PURPOSE: Participation of racial and ethnic minority groups (REMGs) in cancer trials is disproportionately low despite a high prevalence of certain cancers in REMG populations. We aimed to identify notable practices used by leading US cancer centers that facilitate REMG participation in cancer trials. METHODS: The National Minority Quality Forum and Sustainable Healthy Communities Diverse Cancer Communities Working Group developed criteria by which to identify eligible US cancer centers-REMGs comprise 10% or more of the catchment area; a 10% to 50% yearly accrual rate of REMGs in cancer trials; and the presence of formal community outreach and diversity enrollment programs. Cancer center leaders were interviewed to ascertain notable practices that facilitate REMG accrual in clinical trials. RESULTS: Eight cancer centers that met the Communities Working Group criteria were invited to participate in in-depth interviews. Notable strategies for increased REMG accrual to cancer trials were reported across five broad themes: commitment and center leadership, investigator training and mentoring, community engagement, patient engagement, and operational practices. Specific notable practices included increased engagement of health care professionals, the presence of formal processes for obtaining REMG patient/caregiver input on research projects, and engagement of community groups to drive REMG participation.

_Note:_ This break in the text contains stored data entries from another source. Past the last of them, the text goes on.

(** * Pick-3 baseball: scoring, boost allocation, time gate, persistence, history

    A shallow embedding of the scoring and state-lifecycle core of the
    application, with the properties of its specification stated and proved
    (or refuted) against it.

    Modelling conventions, used throughout:
    - a JavaScript [number] that holds an integer is a [Z] (doubles are exact
      on the integers the application handles); a number that may be
      fractional (a boost factor, a quotient) is a [Q], the rational that
      the double is;
    - the product of a score and a boost factor is the product of doubles:
      the exact product rounded to the nearest double, ties to even
      ([JS.mul]); results beyond the largest double are not modelled;
    - [Math.round x] is [floor (x + 1/2)] (ties go up), [Math.floor] is the
      floor;
    - an optional field, or a property read that may yield [undefined], is an
      [option];
    - a time value is a number of milliseconds since the epoch, as a [Z],
      without the bound that [Date] puts on it; an invalid [Date] (time
      value [NaN]) is [None];
    - the key/value store is a finite map from keys to what [JSON.parse]
      makes of the text held there; it is reliable, so that a read that
      fails, which the wrapper turns into [null], is a missing key;
    - [JSON.stringify] followed by [JSON.parse] gives back every value that
      the application stores, with one exception that the model does not
      follow: a [NaN] is written as [null]. The only [NaN] that can be
      stored is the average score of a history in which no game has a
      player, and [None] stands for both the [NaN] and the [null] there;
    - an asynchronous function is the function from its inputs, the clock
      reading and the store before to its result and the store after. *)

From Stdlib Require Import ZArith QArith Qround Qpower Lia Lqa.
From stdpp Require Import gmap strings list pretty sorting.

Open Scope Z_scope.

(** ** JavaScript arithmetic *)

Module JS.

(** [Math.round]: the nearest integer, ties towards +infinity. *)
Definition Math_round (x : Q) : Z := Qfloor (x + (1 # 2))%Q.

(** [Math.floor]. *)
Definition Math_floor (x : Q) : Z := Qfloor x.

(** [x || 0] on an optional integer field: [undefined] and [0] both give 0. *)
Definition or0 (x : option Z) : Z := default 0 x.

(** Rounding of the fraction [num / den], [den] positive, to the nearest
    integer, ties to the even one. *)
Definition round_half_even (num den : Z) : Z :=
  let fl := num / den in
  match 2 * (num mod den) ?= den with
  | Lt => fl
  | Gt => fl + 1
  | Eq => if Z.even fl then fl else fl + 1
  end.

(** [floor (log2 (a / b))] for positive [a] and [b]. *)
Definition ilog2 (a b : Z) : Z :=
  let e0 := Z.log2 a - Z.log2 b in
  if (if 0 <=? e0 then b * 2 ^ e0 <=? a else b <=? a * 2 ^ (- e0))
  then e0 else e0 - 1.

Centers also reported an increase in the allocation of resources to improving health disparities and increased dedication of research staff to REMG engagement. CONCLUSION: We have identified notable practices that facilitate increased participation of REMGs in cancer trials. Wide implementation of such strategies across cancer centers is essential to ensure that all populations benefit from advances in an era of increasingly personalized treatment of cancer.